Wie in manchen katholischen Gegenden Bayerns reiten auch sorbische Männer in Gehrock und Zylinder am Ostersonntag in einer Prozession auf festlich geschmückten Pferden aus, um die frohe Botschaft von der Auferstehung Jesu Christi zu verbreiten.

 

Ritterstechen

Vor allem der Belustigung junger Frauen dient seit Jahrhunderten auf den Volksfesten in der Oberlausitz das Ritterstechen. Dabei werden die Frauen zunächst von den Männern gefangen, dann müssen sie mit verbundenen Augen das Herz einer Ritterfigur mit einer Lanze treffen. Die Frau, die das geschafft hat, ist Ritterkönigin.

 

Bergparaden

Vor allem im Erzgebirge finden an Feiertagen und Volksfesten Paraden der Bergknappen in ihrer traditionellen Tracht statt, mit denen die Verbundenheit der Orte mit dem Bergbau oder Hüttenwesen gezeigt werden soll.
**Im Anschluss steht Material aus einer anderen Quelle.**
(** * The object store controller of longhorn-manager

    A shallow embedding of [controller/object_store_controller.go]: the
    reconcile entry point, the per-state handlers, the get-or-create
    operations with their resource builders, the health checks and the
    responsibility check, over an explicit model of the datastore.

    Go values are modelled as follows.
    - A function returning [(T, error)] returns a [result T]; a function
      returning only [error] returns an [option error] ([None] is [nil]).
    - A function that can dereference a nil pointer returns an [outcome]:
      it either returns an [option error] or panics.
    - The [*longhorn.ObjectStore] a handler receives is a private deep copy;
      a handler that assigns to [store.Status] returns the updated store.
    - [int32] and [int64] fields are [Z]; they are only compared, never
      computed with.
    - The datastore is threaded through every call that writes to it. *)

From Stdlib Require Import ZArith List Bool Ascii Lia.
From stdpp Require Import base strings pretty gmap.
Import ListNotations.

Open Scope Z_scope.
Open Scope string_scope.
Open Scope list_scope.

(** ** Errors *)

(** [error] values: the two sentinel conditions the controller branches on,
    opaque API failures, [errors.New], [errors.Wrap], and [fmt.Errorf]
    with its format and its one argument, left unformatted. *)
Inductive error : Type :=
| ErrNotFound
| ErrAlreadyExists
| ErrConflict
| ErrAPI (msg : string)
| ErrNew (msg : string)
| ErrWrap (cause : error) (msg : string)
| ErrErrorf (format arg : string).

#[global] Instance error_eq_dec : EqDecision error.
Proof. solve_decision. Defined.

(** Modelled from the spec: [datastore.ErrorIsNotFound], of package
    datastore (not under src/). "Errors NotFound / AlreadyExists are
    distinguished sentinel conditions"; a wrapped error keeps its cause. *)
Fixpoint ErrorIsNotFound (err : error) : bool :=
  match err with
  | ErrNotFound => true
  | ErrWrap cause _ => ErrorIsNotFound cause
  | _ => false
  end.

(** Modelled from the spec: [datastore.ErrorIsAlreadyExists], as above. *)
Fixpoint ErrorIsAlreadyExists (err : error) : bool :=
  match err with
  | ErrAlreadyExists => true
  | ErrWrap cause _ => ErrorIsAlreadyExists cause
  | _ => false
  end.

Inductive result (A : Type) : Type :=
| Ok (a : A)
| Err (e : error).
Arguments Ok {A} a.
Arguments Err {A} e.

Inductive outcome : Type :=
| Return (err : option error)
| Panic.

#[global] Instance outcome_eq_dec : EqDecision outcome.
Proof. solve_decision. Defined.

(** ** Resources *)

(** Modelled from the spec: [longhorn.ObjectStoreState], of package
    k8s/pkg/apis/longhorn/v1beta2 (not under src/), a string type:
    "States: Starting, Running, Stopping, Stopped, Error, Terminating,
    plus an implicit uninitialized state (empty status)", and the
    "unknown" of the test TestSyncUnkonwObjectStore. *)
Inductive ObjectStoreState : Type :=
| ObjectStoreStateUnset
| ObjectStoreStateUnknown
| ObjectStoreStateStarting
| ObjectStoreStateRunning
| ObjectStoreStateStopping
| ObjectStoreStateStopped
| ObjectStoreStateTerminating
| ObjectStoreStateError.

#[global] Instance ObjectStoreState_eq_dec : EqDecision ObjectStoreState.
Proof. solve_decision. Defined.

(** [resource.Quantity] of apimachinery (not under src/): an amount held
    as an int64 times a power of ten, [value * 10^scale], or as an
    arbitrary-precision decimal when it does not fit that form. *)
Inductive Quantity : Type :=
| QuantityInt64 (value scale : Z)
| QuantityDec (unscaled scale : Z).

#[global] Instance Quantity_eq_dec : EqDecision Quantity.
Proof. solve_decision. Defined.

Definition MaxInt64 : Z := 9223372036854775807.
Definition MinInt64 : Z := -9223372036854775808.

(** [Quantity.AsInt64]: the amount as an int64 and true when the amount
    is held as an int64 with a scale that is not negative and the scaled
    value fits an int64; else 0 and false. *)
Definition AsInt64 (q : Quantity) : Z * bool :=
  match q with
  | QuantityDec _ _ => (0, false)
  | QuantityInt64 value scale =>
      if Z.eqb scale 0 then (value, true)
      else if Z.ltb scale 0 then (0, false)
      else
        let scaled := value * 10 ^ scale in
        if Z.leb MinInt64 scaled && Z.leb scaled MaxInt64 then (scaled, true)
        else (0, false)
  end.

(** [resourceAsInt64]: [s, _ := r.AsInt64(); return s]. The flag is
    dropped: a quantity that does not convert gives 0. *)
Definition resourceAsInt64 (r : Quantity) : Z :=
  let '(s, _) := AsInt64 r in s.

(** Modelled from the spec: the types [longhorn.ObjectStore], its spec
    and its status, of the same package: "zero or more named public
    endpoints (domain name, optional TLS secret reference)", "volume
    tuning parameters", "target size, container images, credential
    reference, target run state", "current state, list of resolved
    endpoint strings", "a deletion timestamp plus a finalizer list". The
    field names are those the controller reads. *)
Record ObjectStoreEndpointSpec : Type := {
  endpoint_Name : string;
  endpoint_DomainName : string;
  endpoint_TLS_Name : string
}.

(** The volume tuning parameters createVolume copies field by field. *)
Record ObjectStoreVolumeParameterSpec : Type := {
  NumberOfReplicas : Z;
  ReplicaSoftAntiAffinity : string;
  ReplicaZoneSoftAntiAffinity : string;
  ReplicaDiskSoftAntiAffinity : string;
  DiskSelector : list string;
  NodeSelector : list string;
  DataLocality : string;
  FromBackup : string;
  StaleReplicaTimeout : Z;
  ReplicaAutoBalance : string;
  RevisionCounterDisabled : bool;
  UnmapMarkSnapChainRemoved : string;
  BackendStoreDriver : string
}.

Record ObjectStoreSpec : Type := {
  Size : Quantity;
  Image : string;
  UIImage : string;
  TargetState : ObjectStoreState;
  Credentials_Name : string;
  Endpoints : list ObjectStoreEndpointSpec;
  VolumeParameters : ObjectStoreVolumeParameterSpec
}.

Record ObjectStoreStatus : Type := {
  State : ObjectStoreState;
  Status_Endpoints : list string
}.

#[global] Instance ObjectStoreStatus_eq_dec : EqDecision ObjectStoreStatus.
Proof. solve_decision. Defined.

(** Modelled from the spec: [longhorn.ObjectStore], as above.
    [DeletionTimestamp] is a [*metav1.Time]: [None] is nil, [Some t] an
    instant counted from the zero time. *)
Record ObjectStore : Type := {
  Name : string;
  DeletionTimestamp : option Z;
  Finalizers : list string;
  Spec : ObjectStoreSpec;
  Status : ObjectStoreStatus
}.

(** [store.Status.State = s] *)
Definition setState (s : ObjectStoreState) (store : ObjectStore) : ObjectStore :=
  {| Name := Name store;
     DeletionTimestamp := DeletionTimestamp store;
     Finalizers := Finalizers store;
     Spec := Spec store;
     Status := {| State := s; Status_Endpoints := Status_Endpoints (Status store) |} |}.

(** [store.Status.Endpoints = append(store.Status.Endpoints, e)] *)
Definition appendEndpoint (e : string) (store : ObjectStore) : ObjectStore :=
  {| Name := Name store;
     DeletionTimestamp := DeletionTimestamp store;
     Finalizers := Finalizers store;
     Spec := Spec store;
     Status := {| State := State (Status store);
                  Status_Endpoints := Status_Endpoints (Status store) ++ [e] |} |}.

(** [t.IsZero()] on a [*metav1.Time]. *)
Definition IsZero (t : option Z) : bool :=
  match t with
  | None => true
  | Some t => Z.eqb t 0
  end.

Record OwnerReference : Type := {
  owner_Kind : string;
  owner_Name : string
}.

Inductive PersistentVolumeClaimPhase : Type :=
| ClaimUnset | ClaimPending | ClaimBound | ClaimLost.

#[global] Instance PersistentVolumeClaimPhase_eq_dec : EqDecision PersistentVolumeClaimPhase.
Proof. solve_decision. Defined.

Record PersistentVolumeClaim : Type := {
  pvc_Name : string;
  pvc_Namespace : string;
  pvc_OwnerReferences : list OwnerReference;
  pvc_AccessModes : list string;
  pvc_Requests_Storage : Quantity;
  pvc_StorageClassName : option string;
  pvc_VolumeName : string;
  pvc_Status_Phase : PersistentVolumeClaimPhase
}.

(** Modelled from the spec: [longhorn.Volume] and its robustness, of the
    same package: "a replicated block volume; size mirrors the claim;
    owned by the claim", with the owner identity the arbiter compares
    and the robustness the health check reads. *)
Inductive VolumeRobustness : Type :=
| VolumeRobustnessUnset | VolumeRobustnessHealthy | VolumeRobustnessDegraded
| VolumeRobustnessFaulted | VolumeRobustnessUnknown.

#[global] Instance VolumeRobustness_eq_dec : EqDecision VolumeRobustness.
Proof. solve_decision. Defined.

Record Volume : Type := {
  vol_Name : string;
  vol_Namespace : string;
  vol_Annotation_ObjectStoreName : string;
  vol_OwnerReferences : list OwnerReference;
  vol_Size : Z;
  vol_Frontend : string;
  vol_AccessMode : string;
  vol_Parameters : ObjectStoreVolumeParameterSpec;
  vol_Status_OwnerID : string;
  vol_Status_Robustness : VolumeRobustness
}.

Inductive PersistentVolumePhase : Type :=
| VolumeUnset | VolumePending | VolumeAvailable | VolumeBound
| VolumeReleased | VolumeFailed.

#[global] Instance PersistentVolumePhase_eq_dec : EqDecision PersistentVolumePhase.
Proof. solve_decision. Defined.

Record PersistentVolume : Type := {
  pv_Name : string;
  pv_AccessModes : list string;
  pv_Capacity_Storage : Quantity;
  pv_StorageClassName : string;
  pv_ReclaimPolicy : string;
  pv_VolumeMode : option string;
  pv_ClaimRef_Namespace : string;
  pv_ClaimRef_Name : string;
  pv_CSI_Driver : string;
  pv_CSI_VolumeHandle : string;
  pv_CSI_FSType : string;
  pv_CSI_mkfsParams : string;
  pv_Status_Phase : PersistentVolumePhase
}.

Record Container : Type := {
  container_Name : string;
  container_Image : string;
  container_Args : list string;
  container_Ports : list (string * Z);
  container_Env : list (string * string);
  container_EnvFrom : list string;
  container_VolumeMounts : list (string * string)
}.

(** [Replicas] is an [*int32]: [None] is the nil pointer. *)
Record Deployment : Type := {
  dpl_Name : string;
  dpl_Namespace : string;
  dpl_OwnerReferences : list OwnerReference;
  dpl_Replicas : option Z;
  dpl_Strategy : string;
  dpl_Containers : list Container;
  dpl_Volumes : list (string * string);
  dpl_ImagePullSecrets : list string;
  dpl_Status_Replicas : Z;
  dpl_Status_AvailableReplicas : Z;
  dpl_Status_UnavailableReplicas : Z
}.

Record ServicePort : Type := {
  port_Name : string;
  port_Protocol : string;
  port_Port : Z;
  port_TargetPort : Z
}.

Record Service : Type := {
  svc_Name : string;
  svc_Namespace : string;
  svc_OwnerReferences : list OwnerReference;
  svc_Ports : list ServicePort
}.

Record IngressBackend : Type := {
  backend_Service_Name : string;
  backend_Service_Port_Name : string
}.

Record HTTPIngressPath : Type := {
  path_Path : string;
  path_PathType : string;
  path_Backend : IngressBackend
}.

Record IngressRule : Type := {
  rule_Host : string;
  rule_HTTP_Paths : list HTTPIngressPath
}.

Record IngressTLS : Type := {
  tls_SecretName : string;
  tls_Hosts : list string
}.

Record Ingress : Type := {
  ing_Name : string;
  ing_Namespace : string;
  ing_OwnerReferences : list OwnerReference;
  ing_Rules : list IngressRule;
  ing_TLS : list IngressTLS
}.

Record Secret : Type := {
  secret_Name : string
}.

(** ** The datastore *)

Inductive Kind : Type :=
| KObjectStore | KVolume | KPersistentVolumeClaim | KPersistentVolume
| KDeployment | KService | KIngress | KSecret | KSetting.

Inductive Verb : Type :=
| VerbGet | VerbGetRO | VerbCreate | VerbUpdate | VerbUpdateStatus
| VerbRemoveFinalizer.

(** A write call issued to the datastore, with what was submitted. *)
Inductive Action : Type :=
| ActionCreatePersistentVolumeClaim (pvc : PersistentVolumeClaim)
| ActionCreateVolume (vol : Volume)
| ActionCreatePersistentVolume (pv : PersistentVolume)
| ActionCreateDeployment (dpl : Deployment)
| ActionCreateService (svc : Service)
| ActionCreateIngress (ingress : Ingress)
| ActionUpdateDeployment (dpl : Deployment)
| ActionUpdateObjectStoreStatus (name : string) (status : ObjectStoreStatus)
| ActionRemoveFinalizerForObjectStore (name : string).

(** Modelled from the spec: [datastore.DataStore], of package datastore
    (not under src/). Per resource kind the store offers
    "get(namespace, name) -> resource | NotFound | error",
    "create(resource) -> resource | AlreadyExists | error" and
    "update(resource) -> resource | Conflict | error".

    One finite map per kind, keyed by resource name, holds what a lookup
    observes; a successful create or update is visible to the next lookup.
    [failure] is the environment: the transient or racing API failure, if
    any, that a given call meets. [actions] records every write call in
    the order issued, whether or not it succeeded. *)
Record DataStore : Type := {
  ObjectStores : gmap string ObjectStore;
  PersistentVolumeClaims : gmap string PersistentVolumeClaim;
  Volumes : gmap string Volume;
  PersistentVolumes : gmap string PersistentVolume;
  Deployments : gmap string Deployment;
  Services : gmap string Service;
  Ingresses : gmap string Ingress;
  Secrets : gmap string Secret;
  RegistrySecretSetting : string;
  failure : Verb -> Kind -> string -> option error;
  actions : list Action
}.

Module DS.

Definition withObjectStores (m : gmap string ObjectStore) (ds : DataStore) : DataStore :=
  {| ObjectStores := m;
     PersistentVolumeClaims := PersistentVolumeClaims ds;
     Volumes := Volumes ds;
     PersistentVolumes := PersistentVolumes ds;
     Deployments := Deployments ds;
     Services := Services ds;
     Ingresses := Ingresses ds;
     Secrets := Secrets ds;
     RegistrySecretSetting := RegistrySecretSetting ds;
     failure := failure ds;
     actions := actions ds |}.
Sachsen hat die Bergparaden für das Immaterielle Kulturerbe vorgeschlagen.

 

Maibaum

Der Brauch, zum 1. Mai hohe, festlich geschmückte Baumstämme an einem zentralen Ort aufzustellen, ist über ganz Deutschland verbreitet, im Emsland, in Franken, Schwaben oder Bayern (unser Bild). Vor allem im Rheinland werden kleinere Birken als Gunstbeweis an die Häuser unverheirateter Mädchen gestellt.

 

Böllerschießen

In festlicher Tracht treten in Bayern (wie in Teilen Österreichs) die sogenannten Prangerschützen bei besonderen Ereignissen an, um mit Miniaturkanonen und Schwarzpulver Salut zu schießen. In einigen Regionen ehrt man damit auch am Volkstrauertag die Gefallenen.